Die West Midlands Police bestätigte, dass der Mann wegen des Vorwurfs „Angriff auf einen Polizeibeamten“ angeklagt wurde. Die Behörde erklärte erst nach zwei Wochen, dass die im Netz verbreiteten Aufnahmen den Vorfall zeigen – und zwar nicht die Täter, sondern das Opfer.

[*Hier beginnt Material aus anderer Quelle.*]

Definition loop_body (r : read_result) (output : bytes) (password_count : nat)
    (t : Transport) : turn :=
  match r with
  | EOFError => exit_with (on_eof output t)
  | Data new_output =>
      let output := output ++ new_output in
      let '(output, password_count, t) := answer_prompt output password_count t in
      if 1 <? password_count
      then exit_with
             (release_then (Raised (ScrapliAuthenticationFailed password_repeat_message)) t)
      else if hello_seen output
      then exit_with (release_then (Returned output) (set_isauthenticated true t))
      else Continue output password_count t
  end.

Fixpoint auth_loop (reads : list read_event) (output : bytes)
    (password_count : nat) (t : Transport) : run :=
  match reads with
  | [] => BlockedOnRead output password_count t
  | ev :: reads' =>
      match loop_body (payload ev) output password_count t with
      | Exit o t' => Done o t' reads'
      | Continue output' password_count' t' =>
          auth_loop reads' output' password_count' t'
      end
  end.

(** The body of [_authenticate], before decoration. *)
Definition authenticate_body (reads : list read_event) (t : Transport) : run :=
  if session_lock t
  then BlockedOnLock t reads
  else auth_loop reads [] 0 (set_session_lock true t).

(** [_authenticate], as decorated in the source. *)
Definition _authenticate : list read_event -> Transport -> run :=
  operation_timeout _timeout_ops timeout_message authenticate_body.

(** [_open_netconf_pty] *)
Definition _open_netconf_pty (reads : list read_event) (t : Transport) : run :=
  let t := set_session (spawn (open_cmd t)) t in
  _authenticate reads t.

(** [open_netconf] *)
Definition open_netconf (reads : list read_event) (t : Transport) : run :=
  match _open_netconf_pty reads t with
  | Done (Returned login_bytes) t' unread =>
      if keepalive t'
      then match _session_keepalive t' with
           | (Raised e, t'') => Done (Raised e) t'' unread
           | (Returned _, t'') => Done (Returned login_bytes) t'' unread
           end
      else Done (Returned login_bytes) t' unread
  | r => r
  end.

(** [_keepalive_network] *)
Definition _keepalive_network (t : Transport) : outcome * Transport :=
  (Raised (NotImplementedError "`network` style keepalives not supported with netconf"), t).

(** [_keepalive_standard] *)
Definition _keepalive_standard (t : Transport) : outcome * Transport :=
  (Raised (NotImplementedError "keepalives not yet implemented"), t).

End NetconfSystemSSHTransport.

(** ** Vocabulary for statements about whole dialogues *)

(** The bytes a stretch of reads delivers, in receipt order. *)
Fixpoint received (reads : list read_event) : bytes :=
  match reads with
  | [] => []
  | ev :: reads' =>
      match payload ev with
      | Data new_output => new_output ++ received reads'
      | EOFError => received reads'
      end
  end.

(** A stretch of reads is quiet from accumulator [output] when every read
    delivers data and after none of them the accumulator shows the password
    prompt or the greeting marker. *)
Fixpoint quiet (output : bytes) (reads : list read_event) : bool :=
  match reads with
  | [] => true
  | ev :: reads' =>
      match payload ev with
      | EOFError => false
      | Data new_output =>
          negb (prompt_seen (output ++ new_output)) &&
          negb (hello_seen (output ++ new_output)) &&
          quiet (output ++ new_output) reads'
      end
  end.

(** The two buffers written in answer to one prompt. *)
Definition credential_writes (t : Transport) : list bytes :=
  [encode (auth_password t); encode (_comms_return_char t)].

(** No further read completes within [budget]: the script is exhausted or
    its next read takes longer. *)
Definition next_read_late (budget : nat) (reads : list read_event) : bool :=
  match reads with
  | [] => true
  | ev :: _ => budget <? delay ev
  end.

(** The transport a turn of the loop leaves behind. *)
Definition turn_transport (x : turn) : Transport :=
  match x with
  | Continue _ _ t => t
  | Exit _ t => t
  end.

(** ** Sample objects *)

Definition LF : string := String (Ascii.ascii_of_nat 10) EmptyString.

Definition sample_transport : Transport :=
  mkTransport "r1" "secret" LF 30 false ["ssh"; "r1"] (mkPty ["ssh"; "r1"] [])
    false false [].

(** A classifier in the manner of scrapli's: it knows one diagnostic. *)
Definition sample_handler (output : bytes) : option exn :=
  if bytes_in (lit "host key verification failed") (lower output)
  then Some (ScrapliAuthenticationFailed "Host key verification failed for host r1")
  else None.

Definition sample_base_builder (t : Transport) : Transport :=
  set_open_cmd (open_cmd t ++ ["-o"; "StrictHostKeyChecking=yes"]) t.

Definition chunk (d : nat) (s : string) : read_event := mkRead d (Data (lit s)).
Definition eof (d : nat) : read_event := mkRead d EOFError.

(** ** Vocabulary for invariants of the dialogue *)

(** The transport a run leaves behind, however it ends. *)
Definition run_transport (r : run) : Transport :=
  match r with
  | Done _ t _ => t
  | BlockedOnRead _ _ t => t
  | BlockedOnLock t _ => t
  end.

(** [t'] has the configuration of [t]: the attributes the dialogue is
    driven by, and the command of the spawned process. *)
Definition same_config (t t' : Transport) : Prop :=
  host t' = host t /\
  auth_password t' = auth_password t /\
  _comms_return_char t' = _comms_return_char t /\
  _timeout_ops t' = _timeout_ops t /\
  keepalive t' = keepalive t /\
  open_cmd t' = open_cmd t /\
  argv (session t') = argv (session t).

(** What the session receives when [k] prompts are answered. *)
Fixpoint answers (k : nat) (t : Transport) : list bytes :=
  match k with
  | 0 => []
  | S k' => credential_writes t ++ answers k' t
  end.

(** Some read of the script signals end of stream. *)
Definition has_eof (reads : list read_event) : bool :=
  existsb (fun ev => match payload ev with EOFError => true | Data _ => false end) reads.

Dieser Fall ist ein direktes Beispiel für die Umsetzung des britischen „Race Action Plan“, der Polizisten vorsieht, dunkelhäutige Personen nicht zu überstrapazieren. Die Praxis zeigt jedoch, dass solche Vorgaben zur Verwirrung führen: Statt der Täter wurden die Opfer verhaftet und angeklagt. Politiker wie Robert Jenrick haben bereits kritisch auf diese Strategie hingewiesen. Doch in Birmingham zeigt sich deutlich, dass die politische Richtlinie nicht nur rassistisch, sondern auch systematisch fehlerhaft ist.
Der Vorfall unterstreicht die Notwendigkeit einer Neubewertung der Beziehungen zwischen Polizei und Bevölkerung – bevor weitere Opfer in Zukunft zur Anklagebank werden.